OXIDANT-INDUCED CELL DEATH IN RESPIRATORY EPITHELIAL CELLS IS DUE TO DNA DAMAGE AND LOSS OF ATP

Abstract

Oxidative stress is considered to be an important pathogenic event in ischemia-reperfusion injury, leading to apoptosis or necrosis. We show acute cytotoxicity upon exposure to hydrogen peroxide (H 2 O 2) in BEAS-2B cells and A549 cells. Single-cell gel electrophoresis showed formation of large comet tails from DNA upon oxidant exposure suggestive of DNA damage. The ATP content of the cells decreased upon exposure to H 2 O 2. Preincubation with 3-aminobenzamide (3-ABA), an inhibitor of poly (ADP-ribosyl) polymerase (PARP), prevented the cytotoxicity. The decrease in the ATP content of the cells was also prevented by 3-ABA. Increase in PARP activity was further confirmed by measuring incorporation of [ 32 P]-NAD into nuclear proteins in presence of the cell extracts.
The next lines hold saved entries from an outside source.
(** A map without the keys of a set. *)
Definition without {A} (D : gset Z) (m : gmap Z A) : gmap Z A := filter (fun x => x.1 ∉ D) m.
Lemma without_delete {A} D u (m : gmap Z A) : delete u (without D m) = without ({[u]} ∪ D) m.
Proof.
  apply map_eq. intros v. apply option_eq. intros x. unfold without. destruct (decide (v = u)) as [->|Hne].
  - rewrite lookup_delete_eq, map_lookup_filter_Some. set_solver.
  - rewrite lookup_delete_ne, !map_lookup_filter_Some by done. set_solver.
Qed.
Lemma lookup_without {A} D u (m : gmap Z A) : u ∉ D -> without D m !! u = m !! u.
Proof. intros Hu. unfold without. apply option_eq. intros x. rewrite map_lookup_filter_Some. set_solver. Qed.

Lemma existsb_same {A} (f g : A -> bool) l : (forall x, f x = g x) -> existsb f l = existsb g l.
Proof. intros H. induction l as [|x l IH]; [done|]. cbn. by rewrite H, IH. Qed.

Lemma existsb_none {A} (f : A -> bool) l : (forall x, x ∈ l -> f x = false) -> existsb f l = false.
Proof.
  intros H. induction l as [|x l IH]; [done|]. cbn. rewrite H by apply list_elem_of_here.
  apply IH. intros y Hy. by apply H, list_elem_of_further.
Qed.

Section groups.
Context `{P : Prims, O : Os, E : Env}.

(** The state with the packages of [D] received. *)
Definition with_packages (op : string) (pk : Z -> string) (o : group_op) (D : gset Z) (a : app) : app :=
  a <| gs ::= fun g => g <| claims ::= without D |> <| ops ::= <[op := o <| o_claimed := packages pk D |>]> |> |>.

Definition package_msg (pk : Z -> string) (u : Z) : dict :=
  [("user_id", PInt u); ("found", PBool true); ("key_package_b64", PStr (pk u))].

Lemma package_step op pk o D u ts c a : u ∉ D -> claims (gs a) !! u = Some [op] -> pk u <> "" ->
  targets_of (o_fields o) = Ok ts -> get_int0 "conversation_id" (o_fields o) = Ok c ->
  _handle_mls_key_package (package_msg pk u) (with_packages op pk o D a) =
  (let a' := with_packages op pk o ({[u]} ∪ D) a in
   if existsb (fun v => negb (bool_decide (v ∈ {[u]} ∪ D))) ts then (a', Ok tt)
   else _finalize_mls_claimed_op op (o <| o_claimed := packages pk ({[u]} ∪ D) |>) a').
Proof.
  intros Hu Hc Hp Ht Hcv. unfold _handle_mls_key_package. rewrite st_bind_lift.
  assert (Hi : get_int0 "user_id" (package_msg pk u) = Ok u).
  { unfold get_int0. change (dget "user_id" (PInt 0) (package_msg pk u)) with (PInt u). unfold py_or, truthy. by destruct (Z.eqb_spec u 0) as [->|]. }
  rewrite Hi. set (w := with_packages op pk o D a). rewrite (run_bind _ _ w w w) by done.
  assert (Hcl : claims (gs w) !! u = Some [op]) by (unfold w; cbn; by rewrite lookup_without).
  rewrite Hcl. change (default [] (Some [op])) with [op]. cbv iota.
  rewrite (run_bind _ _ w (w <| gs ::= fun g => g <| claims ::= delete u |> |>) tt) by done.
  assert (Ho : ops (gs w) !! op = Some (o <| o_claimed := packages pk D |>)) by (unfold w; cbn; by rewrite lookup_insert_eq).
  rewrite Ho. change (truthy (dget "found" PNone (package_msg pk u))) with true. cbn [negb].
  assert (Hk : get_str0 "key_package_b64" (package_msg pk u) = pk u).
  { unfold get_str0. change (dget "key_package_b64" (PStr "") (package_msg pk u)) with (PStr (pk u)). unfold py_or, truthy.
    destruct (pk u); [done|]. done. }
  rewrite Hk. cbv zeta.
  assert (Ho' : (o <| o_claimed := packages pk D |>) <| o_claimed ::= <[u := pk u]> |> = o <| o_claimed := packages pk ({[u]} ∪ D) |>).
  { cbn. by rewrite packages_insert. }
  rewrite Ho'. unfold put_op.
  rewrite (run_bind _ _ _ (with_packages op pk o ({[u]} ∪ D) a) tt).
  2:{ unfold on_gs, st_modify. f_equal. unfold w, with_packages. cbn. by rewrite without_delete, insert_insert_eq. }
  unfold _finalize_mls_claimed_op. cbn [o_fields].
  change (targets_of (o_fields (o <| o_claimed := packages pk ({[u]} ∪ D) |>))) with (targets_of (o_fields o)).
  rewrite st_bind_lift, Ht.
  assert (Hex : existsb (fun v => negb (bool_decide (is_Some (o_claimed (o <| o_claimed := packages pk ({[u]} ∪ D) |>) !! v)))) ts =
    existsb (fun v => negb (bool_decide (v ∈ {[u]} ∪ D))) ts).
  { apply existsb_same. intros v. f_equal. apply bool_decide_ext. cbn. rewrite lookup_packages. destruct (decide _) as [H|H]; split; done. }
  rewrite Hex. match goal with |- context [if ?x then st_ret tt else _] => destruct x eqn:Hx end.
  { replace (existsb _ ts) with true by (symmetry; exact Hx). done. }
  { replace (existsb _ ts) with false by (symmetry; exact Hx). done. }
Qed.

Definition deliver (pk : Z -> string) (us : list Z) : am unit := st_for us (fun u => _handle_mls_key_package (package_msg pk u)).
Markers of apoptosis were not seen in cells treated with H 2 O 2 with or without 3-ABA pretreatment. These studies suggest that DNA damage is one of the primary reasons for oxidant-induced cell death and that PARP plays an important role in cell death due to its consumption of ATP. Further elaboration of this and other pathways that consume ATP may help prevent oxidant-mediated acute lung injury.